A Satélite Distribuidora de Petróleo S.A (SAT) espera fechar o ano com um faturamento de R$ 50 milhões em Pernambuco, registrando um crescimento de 78% em relação aos R$ 28 milhões conseguidos em 2003. De acordo com o vice-presidente da SAT, Jucelino Souza, o volume de combustíveis comercializado pela companhia potiguar no Estado deve apresentar um aumento de cerca de 25% frente ao ano passado. Pernambuco responde por aproximadamente 10% dos negócios da distribuidora, que atua em todo o Nordeste e nos estados do Pará, Tocantins, Goiás e Minas Gerais.
Segundo Jucelino Souza, o planejamento para o Estado prevê investimentos de R$ 3,5 milhões até 2006 na ampliação da rede de postos. Hoje, a empresa conta com 35 unidades em operação em Pernambuco. Quer chegar a 75 até o final de 2006. Ao contrário de outras empresas do setor, o foco da companhia é o Interior. A estratégia da SAT é convencer os donos de postos bandeira branca (sem marca) a entrar para a rede. Os insatisfeitos com a distribuidora para a qual revendem também são sondados. "Pernambuco é muito estratégico. É o segundo estado do Nordeste em vendas", afirma Souza.
O Estado também é o quinto em número de postos com a bandeira da companhia. A meta de crescimento para Pernambuco integra o plano de expansão nacional da companhia, que vai investir US$ 25 milhões até 2006 para ampliar o número de postos de 470 para 800. A Bahia é o maior mercado da empresa, que comercializa por mês aproximadamente 70 milhões de litros de combustíveis. Este ano, a SAT abriu três filiais em Minas Gerais (Uberlândia, Uberaba e Betim) e uma em Goiás (Goiânia). Até o final de outubro, pretende inaugurar a primeira no Rio de Janeiro, em Duque de Caxias.

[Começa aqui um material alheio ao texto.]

(* ===== verification/RbTree.v ===== *)
(** * libs/rbtree.c, libs/rbtree.h: red-black trees on pointers

    Nodes live in a memory of [rb_node] records; the parent pointer and the
    colour share one word.  Reading or writing through NULL or a dead pointer
    is [Panic].  The two mirrored halves of the C functions are one definition
    over a side [d]: [child Lf] is [rb_left], [child Rt] is [rb_right]. *)
From S2P Require Import Prelude.

Create HintDb rb.
Create Rewrite HintDb rb.

Record rb_node := RbNode { rb_parent_color : Z; rb_right : Z; rb_left : Z }.
Record rbs := Rbs { mem : gmap Z rb_node; rb_root : Z }.

Definition RB_RED : Z := 0.
Definition RB_BLACK : Z := 1.

(** ** Fields *)
Definition rb_parent (r : rb_node) : Z := Z.land (rb_parent_color r) (Z.lnot 3).
Definition rb_color (r : rb_node) : Z := Z.land (rb_parent_color r) 1.
Definition rb_is_red (r : rb_node) : bool := rb_color r =? 0.
Definition rb_is_black (r : rb_node) : bool := negb (rb_color r =? 0).
Definition set_pc (x : Z) (r : rb_node) : rb_node := RbNode x (rb_right r) (rb_left r).
Definition rb_set_red (r : rb_node) : rb_node := set_pc (Z.land (rb_parent_color r) (Z.lnot 1)) r.
Definition rb_set_black (r : rb_node) : rb_node := set_pc (Z.lor (rb_parent_color r) 1) r.
Definition rb_set_parent (p : Z) (r : rb_node) : rb_node := set_pc (Z.lor (Z.land (rb_parent_color r) 3) p) r.
Definition rb_set_color (c : Z) (r : rb_node) : rb_node := set_pc (Z.lor (Z.land (rb_parent_color r) (Z.lnot 1)) c) r.

Inductive side := Lf | Rt.
#[export] Instance side_eq_dec : EqDecision side.
Proof. solve_decision. Defined.

Definition opp (d : side) : side := match d with Lf => Rt | Rt => Lf end.
Definition child (d : side) (r : rb_node) : Z := match d with Lf => rb_left r | Rt => rb_right r end.
Definition set_child (d : side) (x : Z) (r : rb_node) : rb_node :=
  match d with
  | Lf => RbNode (rb_parent_color r) (rb_right r) x
  | Rt => RbNode (rb_parent_color r) x (rb_left r)
  end.

(** ** Memory *)
Definition get (a : Z) (s : rbs) : res rb_node :=
  if a =? 0 then Panic else match mem s !! a with Some n => Ok n | None => Panic end.
Definition upd (a : Z) (f : rb_node -> rb_node) (s : rbs) : res rbs :=
  n ← get a s; Ok (Rbs (<[a := f n]> (mem s)) (rb_root s)).
Definition set_root (a : Z) (s : rbs) : rbs := Rbs (mem s) a.

(** [x && rb_is_red(x)] and [!x || rb_is_black(x)] *)
Definition is_red_at (a : Z) (s : rbs) : res bool :=
  if a =? 0 then Ok false else n ← get a s; Ok (rb_is_red n).
Definition is_black_at (a : Z) (s : rbs) : res bool :=
  if a =? 0 then Ok true else n ← get a s; Ok (rb_is_black n).

(** The link to [old] in its parent, or the root, is redirected to [new];
    the side [d] is tested first. *)
Definition relink (d : side) (parent old new : Z) (s : rbs) : res rbs :=
  if negb (parent =? 0) then
    p ← get parent s;
    upd parent (if old =? child d p then set_child d new else set_child (opp d) new) s
  else Ok (set_root new s).

(** ** Rotations: towards the side [d] *)
Definition rotate (d : side) (node : Z) (s : rbs) : res rbs :=
  n ← get node s;
  let right := child (opp d) n in
  let parent := rb_parent n in
  r ← get right s;
  s ← upd node (set_child (opp d) (child d r)) s;
  s ← (if negb (child d r =? 0) then upd (child d r) (rb_set_parent node) s else Ok s);
  s ← upd right (set_child d node) s;
  s ← upd right (rb_set_parent parent) s;
  s ← relink d parent node right s;
  upd node (rb_set_parent right) s.

Definition __rb_rotate_left : Z -> rbs -> res rbs := rotate Lf.
Definition __rb_rotate_right : Z -> rbs -> res rbs := rotate Rt.

(** ** Insertion *)
Definition rb_link_node (node parent : Z) (link : option side) (s : rbs) : res rbs :=
  s ← upd node (fun _ => RbNode parent 0 0) s;
  match link with
  | Some d => upd parent (set_child d node) s
  | None => Ok (set_root node s)
  end.

Fixpoint insert_loop (fuel : nat) (node : Z) (s : rbs) : res rbs :=
  match fuel with
  | O => Spin
  | S fuel =>
      n ← get node s;
      let parent := rb_parent n in
      if parent =? 0 then Ok s
      else
        p ← get parent s;
        if rb_is_red p then
          let gparent := rb_parent p in
          g ← get gparent s;
          let d := if parent =? rb_left g then Lf else Rt in
          let uncle := child (opp d) g in
          red ← is_red_at uncle s;
          if red : bool then
            s ← upd uncle rb_set_black s;
            s ← upd parent rb_set_black s;
            s ← upd gparent rb_set_red s;
            insert_loop fuel gparent s
          else
            '(node, parent, s) ←
              (if child (opp d) p =? node then s ← rotate d parent s; Ok (parent, node, s)
               else Ok (node, parent, s));
            s ← upd parent rb_set_black s;
            s ← upd gparent rb_set_red s;
            s ← rotate (opp d) gparent s;
            insert_loop fuel node s
        else Ok s
  end.

Definition rb_insert_color (fuel : nat) (node : Z) (s : rbs) : res rbs :=
  s ← insert_loop fuel node s;
  upd (rb_root s) rb_set_black s.

(** ** Removal *)
Definition set_black_if (node : Z) (s : rbs) : res rbs :=
  if negb (node =? 0) then upd node rb_set_black s else Ok s.

(** The body of the loop once the sibling [other] is black; [next] is the
    next round of the loop. *)
Definition erase_black_other (next : Z -> Z -> rbs -> res rbs) (d : side) (parent other : Z) (s : rbs) : res rbs :=
  o ← get other s;
  near ← is_black_at (child d o) s;
  far ← is_black_at (child (opp d) o) s;
  if near && far then
    s ← upd other rb_set_red s;
    p ← get parent s;
    next parent (rb_parent p) s
  else
    '(other, s) ←
      (if far : bool then
         s ← upd (child d o) rb_set_black s;
         s ← upd other rb_set_red s;
         s ← rotate (opp d) other s;
         p ← get parent s;
         Ok (child (opp d) p, s)
       else Ok (other, s));
    p ← get parent s;
    s ← upd other (rb_set_color (rb_color p)) s;
    s ← upd parent rb_set_black s;
    o ← get other s;
    s ← upd (child (opp d) o) rb_set_black s;
    s ← rotate d parent s;
    set_black_if (rb_root s) s.

(** [node] may be NULL; [parent] is its parent. *)
Fixpoint erase_color (fuel : nat) (node parent : Z) (s : rbs) : res rbs :=
  match fuel with
  | O => Spin
  | S fuel =>
      b ← is_black_at node s;
      if b && negb (node =? rb_root s) then
        p ← get parent s;
        let d := if rb_left p =? node then Lf else Rt in
        let other := child (opp d) p in
        o ← get other s;
        '(other, s) ←
          (if rb_is_red o then
             s ← upd other rb_set_black s;
             s ← upd parent rb_set_red s;
             s ← rotate d parent s;
             p ← get parent s;
             Ok (child (opp d) p, s)
           else Ok (other, s));
        erase_black_other (erase_color fuel) d parent other s
      else set_black_if node s
  end.

Definition __rb_erase_color : nat -> Z -> Z -> rbs -> res rbs := erase_color.

(** [while (n->rb_left) n = n->rb_left], for either side. *)
Fixpoint descend (fuel : nat) (d : side) (node : Z) (s : rbs) : res Z :=
  match fuel with
  | O => Spin
  | S fuel => n ← get node s; if negb (child d n =? 0) then descend fuel d (child d n) s else Ok node
  end.

(** The successor [node] takes the parent, the colour and the left child of [old]. *)
Definition take_place (old node : Z) (s : rbs) : res rbs :=
  o ← get old s;
  s ← upd node (set_pc (rb_parent_color o)) s;
  s ← upd node (set_child Lf (rb_left o)) s;
  upd (rb_left o) (rb_set_parent node) s.

(** The successor [node] leaves its place below [parent], and takes over the
    right child of [old]. *)
Definition detach (old node child parent : Z) (s : rbs) : res rbs :=
  s ← (if negb (child =? 0) then upd child (rb_set_parent parent) s else Ok s);
  s ← upd parent (set_child Lf child) s;
  o ← get old s;
  s ← upd node (set_child Rt (rb_right o)) s;
  upd (rb_right o) (rb_set_parent node) s.

(** The node has two children: its successor takes its place.  Returns the
    colour that left its place, and the child and parent there. *)
Definition splice_successor (fuel : nat) (old : Z) (s : rbs) : res (Z * Z * Z * rbs) :=
  o ← get old s;
  node ← descend fuel Lf (rb_right o) s;
  s ← relink Lf (rb_parent o) old node s;
  n ← get node s;
  let child := rb_right n in
  let parent := rb_parent n in
  let color := rb_color n in
  '(parent, s) ← (if parent =? old then Ok (node, s) else s ← detach old node child parent s; Ok (parent, s));
  s ← take_place old node s;
  Ok (color, child, parent, s).

(** The node has at most one child. *)
Definition splice_out (node child : Z) (s : rbs) : res (Z * Z * Z * rbs) :=
  n ← get node s;
  let parent := rb_parent n in
  let color := rb_color n in
  s ← (if negb (child =? 0) then upd child (rb_set_parent parent) s else Ok s);
  s ← relink Lf parent node child s;
  Ok (color, child, parent, s).

Definition rb_erase (fuel : nat) (node : Z) (s : rbs) : res rbs :=
  n ← get node s;
  '(color, child, parent, s) ←
    (if rb_left n =? 0 then splice_out node (rb_right n) s
     else if rb_right n =? 0 then splice_out node (rb_left n) s
     else splice_successor fuel node s);
  if color =? RB_BLACK then __rb_erase_color fuel child parent s else Ok s.

(** ** Walking *)
Definition rb_end (d : side) (fuel : nat) (s : rbs) : res Z :=
  if rb_root s =? 0 then Ok 0 else descend fuel d (rb_root s) s.
Definition rb_first : nat -> rbs -> res Z := rb_end Lf.
Definition rb_last : nat -> rbs -> res Z := rb_end Rt.

(** [while ((parent = rb_parent(node)) && node == parent->rb_right)] *)
Fixpoint climb (fuel : nat) (d : side) (node : Z) (s : rbs) : res Z :=
  match fuel with
  | O => Spin
  | S fuel =>
      n ← get node s;
      let parent := rb_parent n in
      if parent =? 0 then Ok 0
      else p ← get parent s; if node =? child d p then climb fuel d parent s else Ok parent
  end.

Definition rb_step (d : side) (fuel : nat) (node : Z) (s : rbs) : res Z :=
  n ← get node s;
  if rb_parent n =? node then Ok 0
  else if negb (child d n =? 0) then descend fuel (opp d) (child d n) s
  else climb fuel d node s.
Definition rb_next : nat -> Z -> rbs -> res Z := rb_step Rt.
Definition rb_prev : nat -> Z -> rbs -> res Z := rb_step Lf.

Definition rb_replace_node (victim new : Z) (s : rbs) : res rbs :=
  v ← get victim s;
  s ← relink Lf (rb_parent v) victim new s;
  s ← (if negb (rb_left v =? 0) then upd (rb_left v) (rb_set_parent new) s else Ok s);
  s ← (if negb (rb_right v =? 0) then upd (rb_right v) (rb_set_parent new) s else Ok s);
  v ← get victim s;
  upd new (fun _ => v) s.

(** ** Nodes in normal form: parent [p], black iff [c], children by side *)
Definition aligned (p : Z) : Prop := 0 <= p /\ p mod 4 = 0.
Definition mk (p : Z) (c : bool) (l r : Z) : rb_node := RbNode (p + Z.b2z c) r l.
Definition mkd (d : side) (p : Z) (c : bool) (x y : Z) : rb_node :=
  match d with Lf => mk p c x y | Rt => mk p c y x end.

Lemma pack_low p k n : aligned p -> 0 <= k < 4 -> 0 <= n <= 2 -> Z.land (p + k) (Z.ones n) = Z.land k (Z.ones n).
Proof.
  intros [Hp Hm] Hk Hn. rewrite !Z.land_ones by lia.
  apply Z.mod_divide in Hm as [q ->]; [|lia].
  assert (n = 0 \/ n = 1 \/ n = 2) as [-> | [-> | ->]] by lia.
  - by rewrite !Z.mod_1_r.
  - replace (q * 4 + k) with (k + q * 2 * 2 ^ 1) by lia. by rewrite Z_mod_plus_full.
  - replace (q * 4 + k) with (k + q * 2 ^ 2) by lia. by rewrite Z_mod_plus_full.
Qed.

A empresa fechou 2003 com vendas de R$ 830 milhões e prevê um faturamento de R$ 1,2 bilhão este ano. "Devemos fechar o ano com um crescimento no volume vendido de aproximadamente 40%", conta Jucelino Souza. A SAT não opera hoje com bases próprias, apenas de terceiros. Mas o vice-presidente da companhia não destaca que, no futuro,a empresa passe a contar com alguns pontos de tancagem própria. Hoje, a SAT detém 1% de participação no mercado nacional. A meta da direção é chegar aos 2% até o final de 2006.